• [TASK INPUT]:
(** ** The path without index *)

(** X14: on the path without index, when for every source the lookup of
    the maximum distance and the source's own filter return, the generator
    ends normally and its pairs are, in the order of the input, those of
    the sources whose filter returned a subset: the subset as it was
    returned, and the source with [nsites] set to its length. *)
Theorem X14_fallback_path (self : SourceFilter) (sc : SiteCollection)
    (sources : list Source) (sites : option SiteCollection) :
  sitecol self = Some sc -> use_rtree self = false ->
  IntegrationDistance_len (integration_distance self) <> 0%nat ->
  Forall (fun src => exists maxdist r,
            (IntegrationDistance_call (integration_distance self)
               (tectonic_region_type src) None).1 = Ok maxdist /\
            filter_sites_by_distance_to_source src maxdist (default sc sites)
              = Ok r) sources ->
  exists out,
    SourceFilter_call self sources sites = (out, Done) /\
    Forall2 (fun p src => exists maxdist subset,
               (IntegrationDistance_call (integration_distance self)
                  (tectonic_region_type src) None).1 = Ok maxdist /\
               filter_sites_by_distance_to_source src maxdist
                 (default sc sites) = Ok (Some subset) /\
               p = (set_nsites src (len subset), Some subset))
      out (List.filter (fallback_keeps self (default sc sites)) sources).
Proof.
  intros Hsc Hrt Hlen Hall. unfold SourceFilter_call. rewrite Hsc.
  set (s := default sc sites) in *. apply Nat.eqb_neq in Hlen.
  induction Hall as [|src sources (maxdist & r & Hmax & Hr) Hall IH]; simpl.
  - exists []. split; [done|constructor].
  - destruct IH as (out & Hout & Hpairs).
    unfold filter_source at 1, fallback_keeps at 1.
    rewrite Hrt, Hlen, Hmax. simpl. rewrite Hr. simpl.
    destruct r as [subset|]; simpl.
    + rewrite Hout. eexists. split; [done|].
      constructor; [|done]. by exists maxdist, subset.
    + by exists out.
Qed.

• [YOUR TASK]: Every record above should be copied exactly.

• [ANSWER BELOW]:
(** ** The path without index *)

(** X14: on the path without index, when for every source the lookup of
    the maximum distance and the source's own filter return, the generator
    ends normally and its pairs are, in the order of the input, those of
    the sources whose filter returned a subset: the subset as it was
    returned, and the source with [nsites] set to its length. *)
Theorem X14_fallback_path (self : SourceFilter) (sc : SiteCollection)
    (sources : list Source) (sites : option SiteCollection) :
  sitecol self = Some sc -> use_rtree self = false ->
  IntegrationDistance_len (integration_distance self) <> 0%nat ->
  Forall (fun src => exists maxdist r,
            (IntegrationDistance_call (integration_distance self)
               (tectonic_region_type src) None).1 = Ok maxdist /\
            filter_sites_by_distance_to_source src maxdist (default sc sites)
              = Ok r) sources ->
  exists out,
    SourceFilter_call self sources sites = (out, Done) /\
    Forall2 (fun p src => exists maxdist subset,
               (IntegrationDistance_call (integration_distance self)
                  (tectonic_region_type src) None).1 = Ok maxdist /\
               filter_sites_by_distance_to_source src maxdist
                 (default sc sites) = Ok (Some subset) /\
               p = (set_nsites src (len subset), Some subset))
      out (List.filter (fallback_keeps self (default sc sites)) sources).
Proof.
  intros Hsc Hrt Hlen Hall. unfold SourceFilter_call. rewrite Hsc.
  set (s := default sc sites) in *. apply Nat.eqb_neq in Hlen.
  induction Hall as [|src sources (maxdist & r & Hmax & Hr) Hall IH]; simpl.
  - exists []. split; [done|constructor].
  - destruct IH as (out & Hout & Hpairs).
    unfold filter_source at 1, fallback_keeps at 1.
    rewrite Hrt, Hlen, Hmax. simpl. rewrite Hr. simpl.
    destruct r as [subset|]; simpl.
    + rewrite Hout. eexists. split; [done|].
      constructor; [|done]. by exists maxdist, subset.
    + by exists out.
Qed.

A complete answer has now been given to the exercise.